Pandemic uncertainty about life and the future is especially hard on young people, according to Forefront. At the same time, fewer adults are watching out for their well being.
“There is more pressure on parents and guardians to fulfill the support roles that are usually shared with schools, coaches and youth workers,” Forefront’s website states.
“Kids don’t talk about it. They just do it,” Schneiderman said. “We need to teach the kids that they are not alone and the adults in their lives how to comfortably talk to them about it.”
Even small actions can help, according to Forefront’s website. Check in with your child every day. Ask questions and listen carefully.
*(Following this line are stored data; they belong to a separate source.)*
(** C10 (as amended).  [get_country_name_from_iso_code] takes any value
    that [str()] can convert, among them every string, every boolean,
    [None] and every integer within the limit of digits of the
    interpreter (which is never below 640 digits): it returns without raising and looks up the trimmed,
    upper-cased result of [str()], as it does for that string itself.  The
    conversion of line 34 stands before the [try], so when [str()] raises
    (for an object whose [__str__] raises, and for an integer of more
    digits than the limit) the call raises. *)
Theorem code_to_name_total_when_str_succeeds v h :
  (forall s,
      py_str v = Returns s ->
      (exists r, result (get_country_name_from_iso_code v h) = Returns r) /\
      get_country_name_from_iso_code v h
      = get_country_name_from_iso_code (PyStr s) h /\
      exists rest,
        events (get_country_name_from_iso_code v h)
        = GetAlpha2 (str_upper (str_strip s)) :: rest) /\
  (forall e,
      py_str v = Raises e ->
      get_country_name_from_iso_code v h = (Raises e, [])) /\
  ((exists s, py_str v = Returns s) \/
   (exists e, v = PyObject (Raises e)) \/
   (exists z, v = PyInt z /\ printable z = false)) /\
  (* the values [str] converts *)
  py_str PyNone = Returns "None" /\
  (forall b, exists s, py_str (PyBool b) = Returns s) /\
  (forall s, py_str (PyStr s) = Returns s) /\
  (forall z, printable z = true -> py_str (PyInt z) = Returns (PyStr.of_Z z)) /\
  (forall z, printable z = false -> py_str (PyInt z) = Raises int_str_error) /\
  (forall z, (digits z <= 640)%nat -> printable z = true).
Proof.
  split; [|split; [|split; [|split; [|split; [|split; [|split; [|split]]]]]]].
  - intros s Hs.
    unfold get_country_name_from_iso_code, str, try_except, bind, call.
    cbn [py_str]. rewrite Hs.
    set (code := str_upper (str_strip s)).
    destruct (countries_get_alpha_2 code) as [[c|]|e]; cbn.
    + repeat split; eauto.
    + destruct (countries_get_alpha_3 code) as [[c|]|e]; cbn;
        repeat split; eauto.
    + repeat split; eauto.
  - intros e He.
    unfold get_country_name_from_iso_code, str, bind. now rewrite He.
  - destruct v as [| [] | z | s | [s|e]]; cbn [py_str]; eauto.
    unfold str_of_int. destruct (printable z) eqn:Hz; eauto.
  - reflexivity.
  - intros []; eexists; reflexivity.
  - reflexivity.
  - intros z Hz. cbn [py_str]. unfold str_of_int. now rewrite Hz.
  - intros z Hz. cbn [py_str]. unfold str_of_int. now rewrite Hz.
  - apply printable_small.
Qed.
(** The loop once the cursor has moved past the last completion it
    formats: it leaves at its test or at the status check, and writes
    nothing more.  A failed completion it stops on has been read. *)
Lemma readfrom_loop_tail (fuel : nat) (count : Z) (l : locals) (w : world)
  (c : Verbs.ibv_cqe) (rest : list Verbs.ring_slot) (q0 : Verbs.ibv_cq_ex) :
  l_err l =
    fst (Verbs.ibv_next_poll (Verbs.read_current (cursor_on c rest q0))) ->
  ibv_cq_ex (cq w) =
    snd (Verbs.ibv_next_poll (Verbs.read_current (cursor_on c rest q0))) ->
  count <= l_num_cqe l \/
  (match rest with
   | [] => True
   | Verbs.RingFault code :: _ => code <> 0
   | Verbs.Completion c' :: _ => ready c' = false
   end /\ (0 < fuel)%nat) ->
  exists l' w',
    readfrom_loop fuel count l w = Ok (l', w') /\
    l_num_cqe l' = l_num_cqe l /\ l_buf l' = l_buf l /\
    l_src_addr l' = l_src_addr l /\
    Verbs.status (ibv_cq_ex (cq w')) = Verbs.status (ibv_cq_ex (cq w)) /\
    Verbs.consume (ibv_cq_ex (cq w')) =
      if l_num_cqe l <? count then
        match rest with
        | Verbs.Completion _ :: rest' => rest'
        | _ => rest
        end
      else rest.
Proof.
  intros He Hq Hcase.
  assert (Hkeep : Verbs.consume (ibv_cq_ex (cq w)) = rest).
  { rewrite Hq, next_poll_read.
    destruct rest as [|[c'|code] rest']; reflexivity. }
  destruct (Z_le_gt_dec count (l_num_cqe l)) as [Hc|Hc].
  { exists l, w. rewrite readfrom_loop_stops by (right; exact Hc).
    replace (l_num_cqe l <? count) with false
      by (symmetry; apply Z.ltb_ge; exact Hc).
    auto 10. }
  destruct Hcase as [Hc'|[Hs Hf]]; [lia|].
  replace (l_num_cqe l <? count) with true
    by (symmetry; apply Z.ltb_lt; lia).
  rewrite next_poll_read in He, Hq.
  destruct rest as [|[c'|code] rest'].
  - cbn [fst] in He.
    exists l, w. rewrite readfrom_loop_stops by (left; header_facts; lia).
    auto 10.
  - cbn [fst snd] in He, Hq.
    destruct fuel as [|fuel]; [lia|].
    destruct (readfrom_loop_break fuel count l w) as (wc & Hloop);
      [exact He | lia | |].
    { rewrite Hq. cbn [cursor_on Verbs.status].
      unfold ready in Hs. apply Z.eqb_neq. exact Hs. }
    rewrite Hloop. eexists. eexists. split; [reflexivity|].
    cbn [l_num_cqe l_buf l_src_addr read_world cq].
    autorewrite with efa_cq. rewrite status_read_current, Hq.
    repeat split.
  - cbn [fst] in He.
    exists l, w. rewrite readfrom_loop_stops by (left; lia).
    auto 10.
Qed.
(** Well-formed markup of a month section: as many date as artist as
    location elements, and every date label has a second word. *)
Definition well_formed_month (month : node) : Prop :=
  List.length (Soup.find_all date_class month)
  = List.length (Soup.find_all artist_class month)
  /\ List.length (Soup.find_all artist_class month)
     = List.length (Soup.find_all location_class month)
  /\ Forall (fun x => is_ok (date_text (Soup.text x)) = true)
       (Soup.find_all date_class month).

(** [pd.DataFrame({'Date': dates, 'Artist': artists, 'Location': locations})]
    needs columns of one length. *)
Definition make_frame (l : lists) : M (list (string * string * string)) :=
  let '(dates, artists, locations) := l in
  if (List.length dates =? List.length artists)
     && (List.length artists =? List.length locations)
  then ret (combine (combine dates artists) locations)
  else raise ValueError.

(** [collect_data]; [page] is what [requests.get(self.url)] returns, [None]
    when it raises.  The exception is caught and reported, and the next
    statement then reads the unbound [scraper_response]. *)
Definition collect_data (page : option node) : M DataFrame :=
  match page with
  | None => print ConnectionToWebsiteFailed ;;; raise UnboundLocalError
  | Some concerts =>
      match Soup.find website_class concerts with
      | None => raise AttributeError
      | Some website =>
          let months := Soup.find_all month_class website in
          l <- collect_lists months ;;
          rows <- make_frame l ;;
          for_collect rows (fun row =>
            let '(d, a, loc) := row in
            d' <- lift (Dates.to_datetime d) ;;
            ret (mkConcert d' a loc))
      end
  end.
Even just 15 minutes of uninterrupted daily attention “will do wonders” for your relationship and your kids’ certainty that they’re loved, according to Forefront.
John Bruns and Heather Wendling said they have been comforted by all the love and support they’ve received from the school community, friends and complete strangers who’ve heard the news.
“Each day gets a little better,” Bruns said.
When they’re feeling ready, they plan to undergo training to become NAMI presenters and give back some of that support and guidance.
“Reach out and ask different questions,” he said. “It may be awkward, but dig into your kid’s life like never before. How’s school? How are your friends? Is everything OK in your world?”